Did you know there are key biomarkers for Alzheimer’s disease?
Whether a person is at risk of developing the disease versus actively has symptoms, is often reflective of the number of their biomarkers. As few as three to five suboptimal lab values may be observed in an at-risk pre-symptomatic person versus up to 25 in a symptomatic person.
This information I learned from a great book called The End of Alzheimer’s: The First Program to Prevent and Reverse Cognitive Decline by Dale E. Bredesen, M.D. He is a professor of neurology at the Easton Laboratories for Neurodegenerative Disease Research at the David Geffen School of Medicine at the University of California, Los Angeles (UCLA).

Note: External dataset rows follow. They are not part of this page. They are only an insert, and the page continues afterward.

(* ===== verification/PagedKvUnshared.v ===== *)
(** * A KV cache without prefix caching

    While prefix caching is off no page is ever in two places: [unshared].  The
    calls of the scheduler keep that, and what they leave of the committed part of
    each sequence is [grows]. *)
From S2P Require Import Prelude PagedKv PagedKvPool PagedKvInv PagedKvOps PagedKvPrefix PagedKvSpec.
Open Scope nat_scope.
Open Scope m_scope.

Notation KvM := (M PagedKvCacheManager PagedKvError).
Implicit Types m : PagedKvCacheManager.

(** ** The switch *)
Section Switch.
Context (b : bool).
Definition switched m : Prop := prefix_caching m = b.
Notation same := (keeping switched unrelated).

Lemma same_modify f : (∀ m, prefix_caching (f m) = prefix_caching m) → same (mmodify f : KvM unit).
Proof. intros Hf. apply keeping_modify. intros m Hm. unfold switched. by rewrite Hf. Qed.

#[local] Hint Extern 0 (keeping switched _ (mmodify _)) => apply same_modify; intros []; reflexivity : keep.

Lemma same_read_ref page : same (read_ref page).
Proof. unfold read_ref. keep. Qed.
Lemma same_read_block page : same (read_block page).
Proof. unfold read_block. keep. Qed.
#[local] Hint Resolve same_read_ref same_read_block : keep.
Lemma same_write_ref page n : same (write_ref page n).
Proof. unfold write_ref. keep. Qed.
Lemma same_write_block page x : same (write_block page x).
Proof. unfold write_block. keep. Qed.
Lemma same_assert x : same (debug_assert x).
Proof. unfold debug_assert. keep. Qed.
Lemma same_sequence id : same (sequence id).
Proof. unfold sequence. keep. Qed.
Lemma same_put id q : same (put_sequence id q).
Proof. unfold put_sequence. keep. Qed.
#[local] Hint Resolve same_write_ref same_write_block same_assert same_sequence same_put : keep.
Lemma same_drop page : same (drop_cached_block page).
Proof. unfold drop_cached_block. keep. Qed.
#[local] Hint Resolve same_drop : keep.
Lemma same_allocate : same allocate_page.
Proof. unfold allocate_page. keep. Qed.
Lemma same_release page : same (release_page page).
Proof. unfold release_page. keep. Qed.
#[local] Hint Resolve same_allocate same_release : keep.
Lemma same_validate rid : same (validate_reservation rid).
Proof. unfold validate_reservation. keep. Qed.
#[local] Hint Resolve same_validate : keep.
Lemma same_validates ids : same (validate_reservations ids).
Proof.
  unfold validate_reservations. generalize (∅ : gset N). induction ids as [|id ids IH]; intros seen; simpl; keep.
Qed.
Lemma same_take rid : same (take_reservation rid).
Proof. unfold take_reservation. keep. Qed.
#[local] Hint Resolve same_validates same_take : keep.

Lemma same_expect {A} (op : KvM A) : same op → same (expect_ok op).
Proof. intros Hop m Hm. specialize (Hop m Hm). unfold expect_ok. by destruct (op m) as [[] ?]. Qed.

Lemma same_create id : same (create_sequence id).
Proof. unfold create_sequence. keep. Qed.
Lemma same_can_append id n : same (can_append id n).
Proof. unfold can_append. keep. Qed.
Lemma same_begin id n : same (begin_append id n).
Proof. unfold begin_append. keep. Qed.
Lemma same_extend rid n : same (extend_append rid n).
Proof. unfold extend_append. keep. Qed.
Lemma same_commit rid : same (commit_append rid).
Proof. unfold commit_append. keep. Qed.
Lemma same_split {A} n (l : list A) : same (split_off n l).
Proof. unfold split_off. keep. Qed.
#[local] Hint Resolve same_commit same_split : keep.
Lemma same_cancel rid : same (cancel_append rid).
Proof. unfold cancel_append. keep. Qed.
Lemma same_commits ids : same (commit_appends ids).
Proof. unfold commit_appends. keep. apply keeping_map; [apply _|]. intros. by apply same_expect, same_commit. Qed.
Lemma same_cancels ids : same (cancel_appends ids).
Proof. unfold cancel_appends. keep. apply keeping_for; [apply _|]. intros. by apply same_expect, same_cancel. Qed.
Lemma same_commit_row row : same (commit_prefix_row row).
Proof. unfold commit_prefix_row. keep. Qed.
Lemma same_check_row row : same (check_prefix_row row).
Proof. unfold check_prefix_row. keep. Qed.
#[local] Hint Resolve same_commit_row same_check_row : keep.
Lemma same_prefixes rows : same (commit_append_prefixes rows).
Proof. unfold commit_append_prefixes. keep. Qed.
Lemma same_remove id : same (remove_sequence id).
Proof. unfold remove_sequence. keep. Qed.
Lemma same_committed id : same (committed_tokens_of id).
Proof. unfold committed_tokens_of. keep. Qed.
Lemma same_table id : same (block_table id).
Proof. unfold block_table. keep. Qed.
End Switch.

(** ** Pages in one place *)
Definition placed m (id : RequestId) (i : nat) (p : N) : Prop :=
  ∃ q, sequences m !! id = Some q ∧ pages q !! i = Some p.

Definition apart m : Prop := ∀ id i id' i' p, placed m id i p → placed m id' i' p → id = id' ∧ i = i'.

Record unshared m : Prop := {
  us_wf : kv_wf m;
  us_off : prefix_caching m = false;
  us_apart : apart m
}.

(** The committed tokens of a sequence and the pages that hold them. *)
Definition stored m (id : RequestId) : option (nat * list N) :=
  (λ q, (committed_tokens q, take (div_ceil (committed_tokens q) (block_size (config m))) (pages q)))
    <$> sequences m !! id.

(** What is stored stays; new sequences are empty. *)
Definition grows m m' : Prop := config m' = config m ∧
  ∀ id, stored m' id = stored m id ∨ stored m id = None ∧ stored m' id = Some (0, []).

#[export] Instance grows_preorder : PreOrder grows.
Proof.
  split; [intros m; split; [done|by left]|]. intros m1 m2 m3 [Hc1 H1] [Hc2 H2].
  split; [congruence|]. intros id. destruct (H1 id) as [E1|[E1 E2]], (H2 id) as [E3|[E3 E4]];
    [left|right; split|right; split|]; congruence.
Qed.

Lemma apart_shrink m m' :
  (∀ id q', sequences m' !! id = Some q' → pages q' = [] ∨
     ∃ q, sequences m !! id = Some q ∧ pages q' `prefix_of` pages q) →
  apart m → apart m'.
Proof.
  intros Hs Ha. assert (∀ id i p, placed m' id i p → placed m id i p) as Hp.
  { intros id i p (q' & Hq' & Hi). destruct (Hs id q' Hq') as [Hn|(q & Hq & Hpre)];
      [by rewrite Hn in Hi|]. exists q. split; [done|]. by eapply prefix_lookup_Some. }
  intros id i id' i' p H1 H2. by eapply Ha; apply Hp.
Qed.

(** New pages of an append belong to its sequence alone. *)
Lemma apart_grow m m' id q q' fresh :
  kv_wf m' → sequences m !! id = Some q → sequences m' = <[id := q']> (sequences m) →
  pages q' = pages q ++ fresh → committed_tokens q' / block_size (config m') ≤ length (pages q) →
  apart m → apart m'.
Proof.
  intros [Hp Hb] Hq Hs Hpg Hle Ha.
  assert (∀ j i p, placed m' j i p → placed m j i p ∨
    j = id ∧ length (pages q) ≤ i ∧ exclusive m' p) as Hsplit.
  { intros j i p (q1 & Hq1 & Hi). rewrite Hs, lookup_insert in Hq1. case_decide as Hj.
    - simplify_eq. destruct (decide (i < length (pages q))) as [Hlt|Hge].
      + left. exists q. rewrite Hpg, lookup_app_l in Hi by done. done.
      + right. split; [done|]. split; [lia|]. refine (bw_tail _ Hb j q1 _ i p _ Hi); [|lia].
        by rewrite Hs, lookup_insert_eq.
    - left. by exists q1. }
  intros j i j' i' p H1 H2.
  destruct (Hsplit j i p H1) as [O1|(-> & _ & He)].
  - destruct (Hsplit j' i' p H2) as [O2|(-> & _ & He)]; [by eapply Ha|].
    destruct H1 as (q1 & ? & ?), H2 as (q2 & ? & ?). by eapply exclusive_unique.
  - destruct H1 as (q1 & ? & ?), H2 as (q2 & ? & ?). by eapply exclusive_unique.
Qed.

(** ** The calls of the scheduler *)
Notation quiet := (keeping unshared grows).

Lemma quiet_intro {A} R `{!PreOrder R} (op : KvM A) :
  (∀ b, keeping (switched b) unrelated op) →
  (∀ m, kv_wf m → prefix_caching m = false →
     wp op (post (λ _ m', kv_wf m' ∧ (apart m → apart m') ∧ R m m')
                 (λ _ m', kv_wf m' ∧ (apart m → apart m') ∧ R m m')) m) →
  keeping unshared R op.
Proof.
  intros Hsame Hw m [Hwf Hoff Ha]. specialize (Hsame false m Hoff). specialize (Hw m Hwf Hoff).
  unfold wp in Hw. destruct (op m) as [[a|e|p] m']; [..|done]; simpl in Hw;
    destruct Hsame as [Hs _], Hw as (? & Hx & ?); (split; [split; [done|done|by apply Hx]|done]).
Qed.

(** Calls that only read. *)
Section Readers.
Context (I : PagedKvCacheManager → Prop) (R : PagedKvCacheManager → PagedKvCacheManager → Prop) `{!PreOrder R}.
Notation reads := (keeping I R).

Lemma reads_sequence id : reads (sequence id).
Proof. unfold sequence. keep. Qed.
#[local] Hint Resolve reads_sequence : keep.
Lemma reads_committed id : reads (committed_tokens_of id).
Proof. unfold committed_tokens_of. keep. Qed.
Lemma reads_table id : reads (block_table id).
Proof. unfold block_table. keep. Qed.
Lemma reads_can_append id n : reads (can_append id n).
Proof. unfold can_append. keep. Qed.
Lemma reads_validate rid : reads (validate_reservation rid).
Proof. unfold validate_reservation. keep. Qed.
#[local] Hint Resolve reads_validate : keep.
Lemma reads_validates ids : reads (validate_reservations ids).
Proof.
  unfold validate_reservations. generalize (∅ : gset N). induction ids as [|id ids IH]; intros seen; simpl; keep.
Qed.
End Readers.

(** Growing a sequence keeps what is stored. *)
Lemma grows_insert m m' id q q' :
  config m' = config m → sequences m !! id = Some q → sequences m' = <[id := q']> (sequences m) →
  committed_tokens q' = committed_tokens q →
  take (div_ceil (committed_tokens q) (block_size (config m))) (pages q') =
  take (div_ceil (committed_tokens q) (block_size (config m))) (pages q) → grows m m'.
Proof.
  intros Hc Hq Hs Hcm Hpg. split; [done|]. intros j. left. unfold stored. rewrite Hs, Hc, lookup_insert.
  case_decide; [|done]. subst. by rewrite Hq; simpl; rewrite Hcm, Hpg.
Qed.

Lemma take_app_stored c bs mx m id q fresh : linked bs mx (sequences m) (reservations m) c →
  0 < bs → sequences m !! id = Some q →
  div_ceil (committed_tokens q) bs ≤ length (pages q) ∧
  take (div_ceil (committed_tokens q) bs) (pages q ++ fresh) =
  take (div_ceil (committed_tokens q) bs) (pages q).
Proof.
  intros HL Hbs Hq. assert (div_ceil (committed_tokens q) bs ≤ length (pages q)) as Hle.
  { destruct (lk_seq _ _ _ _ _ HL _ _ Hq) as [[_ ->]|(rid & r & _ & Hr & Hid)]; [done|].
    destruct (lk_res _ _ _ _ _ HL _ _ Hr) as (_ & q' & Hq' & _ & Hcm & _ & _ & _ & Hl).
    rewrite Hid in Hq'. simplify_eq. rewrite Hl, Hcm. apply div_ceil_mono; [done|lia]. }
  split; [done|]. by rewrite take_app_le.
Qed.

Lemma quiet_begin id n : quiet (begin_append id n).
Proof.
  apply quiet_intro; [apply _|intros; apply same_begin|]. intros m Hwf Hoff.
  eapply wp_post_mono; [by apply begin_append_wf|..].
  - intros a m' (Hwf' & q & Hq & Hpd & Hn & _ & _ & _ & Hc & Hs & _).
    pose proof (bw_bs _ (proj2 Hwf)) as Hbs.
    destruct (take_app_stored _ _ _ _ _ _ (ar_newly_allocated_pages a) (bw_link _ (proj2 Hwf)) Hbs Hq) as [Hle Htk].
    split; [done|]. split.
    + eapply apart_grow; [done|done|exact Hs|done|]. simpl. rewrite Hc.
      etrans; [apply div_le_div_ceil|done].
    + eapply grows_insert; [done|done|exact Hs|done|done].
  - intros e m' ->. split_and!; done.
Qed.

Lemma quiet_extend rid n : quiet (extend_append rid n).
Proof.
  apply quiet_intro; [apply _|intros; apply same_extend|]. intros m Hwf Hoff.
  eapply wp_post_mono; [by apply extend_append_wf|..].
  - intros a m' (Hwf' & r & q & Hr & Hq & _ & _ & _ & Hc & _ & Hs & _).
    pose proof (bw_bs _ (proj2 Hwf)) as Hbs.
    destruct (take_app_stored _ _ _ _ _ _ (ar_newly_allocated_pages a) (bw_link _ (proj2 Hwf)) Hbs Hq) as [Hle Htk].
    split; [done|]. split.
    + eapply apart_grow; [done|done|exact Hs|done|]. simpl. rewrite Hc.
      etrans; [apply div_le_div_ceil|done].
    + eapply grows_insert; [done|done|exact Hs|done|done].
  - intros e m' ->. split_and!; done.
Qed.

(** Closings only drop pages. *)
Lemma closes_apart rid n pos m m' : closes rid n pos m m' → apart m → apart m'.
Proof.
  intros [_ _ _ _ (r & q & _ & Hq & _ & _ & _ & Hs)]. apply apart_shrink. intros id q'.
  rewrite Hs, lookup_insert. case_decide; [|intros Hq'; right; by exists q'].
  intros [= <-]. right. subst. exists q. split; [done|]. simpl. apply prefix_take.
Qed.

Lemma closes_all_apart rows ps m m' : closes_all rows ps m m' → apart m → apart m'.
Proof. induction 1 as [|rid n pos rows ps m m1 m' Hc _ IH]; [done|]. intros Ha. by eapply IH, closes_apart. Qed.

(** Closing without a token. *)
Lemma closes_grows rid pos m m' : kv_wf m → closes rid 0 pos m m' → grows m m'.
Proof.
  intros Hwf [Hc _ _ _ (r & q & Hr & Hq & -> & _ & _ & Hs)].
  destruct (lk_res _ _ _ _ _ (bw_link _ (proj2 Hwf)) _ _ Hr) as (_ & q' & Hq' & _ & Hcm & _). simplify_eq.
  eapply grows_insert; [done|exact Hq|exact Hs|simpl; lia|]. simpl. rewrite take_take, Hcm, Nat.add_0_r.
  f_equal. lia.
Qed.

Lemma quiet_cancel rid : quiet (cancel_append rid).
Proof.
  apply quiet_intro; [apply _|intros; apply same_cancel|]. intros m Hwf Hoff.
  eapply wp_post_mono; [by apply cancel_append_wf|..].
  - intros [] m' (Hwf' & r & Hr & Hc). split; [done|]. split; [by eapply closes_apart|by eapply closes_grows].
  - intros e m' [-> _]. split_and!; done.
Qed.

Lemma keeping_expect_ok {A} (I : PagedKvCacheManager → Prop) R (op : KvM A) :
  keeping I R op → keeping I R (expect_ok op).
Proof. intros Hop m Hm. specialize (Hop m Hm). unfold expect_ok. by destruct (op m) as [[] ?]. Qed.

Lemma quiet_cancels ids : quiet (cancel_appends ids).
Proof.
  unfold cancel_appends. refine (keeping_bind _ _ _ _ _ _); [apply reads_validates; apply _|intros _].
  apply keeping_for; [apply _|]. intros. apply keeping_expect_ok, quiet_cancel.
Qed.

Section Hashed.
Context `{DefaultHasher}.

Lemma quiet_create id tokens : quiet (create_sequence_with_prefix id tokens).
Proof.
  intros m [Hwf Hoff Ha]. pose proof (create_sequence_wf id m Hwf) as Hw. unfold wp in Hw.
  unfold create_sequence_with_prefix, mbind', mget.
  destruct (create_sequence id m) as [[[]|e|p] m1]; simpl in *; [| |done].
  - destruct Hw as (Hwf1 & Hn & ->). simpl. rewrite decide_True by (by left). simpl.
    split; [split; [done|done|]|split; [done|]].
    + eapply apart_shrink; [|done]. intros j q'. simpl. rewrite lookup_insert.
      case_decide; [by intros [= <-]; left|]. intros Hq'. right. by exists q'.
    + intros j. unfold stored. simpl. rewrite lookup_insert. case_decide as Hj; [|by left].
      subst. right. rewrite Hn. simpl. by rewrite take_nil.
  - destruct Hw as [-> _]. split; [by split|done].
Qed.
End Hashed.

His laboratory focuses on identifying and understanding basic mechanisms underlying Alzheimer’s disease and other neurodegenerative conditions. He has collaborated on the publication of more than 220 academic research papers.
Dr. Bredesen proposes a pretty radical idea. He says that Alzheimer’s disease as we know it could be largely ended with the current generation. The key to doing this? By treating the prevention of Alzheimer’s in much the same way we treat colon cancer — with screening to detect the first signs of trouble.
A key message from Dr Bredesen is that not only should we potentially get tested for the key biomarkers for Alzheimer’s disease. Importantly, for some of these tests, our goal should be to keep our ranges even healthier than what the laboratory references may indicate as “normal.”
Key Biomarkers for Alzheimer’s disease
Here are some key biomarkers that Dr. Bredesen recommends and tells us the ranges he thinks are more optimal than the standard “within normal limits” ranges:
hsCRP (less than 1.0 mg/L)
Fasting insulin (less than 7 mIU/L)
Hemoglobin A1c (less than 5.5%)
Homocysteine (less than 7 μmol/L)
Dr Bresden believes “Alzheimer’s disease should essentially decrease to a very low level with the current generation. If everybody gets checked, we recommend that everybody 45 or over get a cognoscopy.”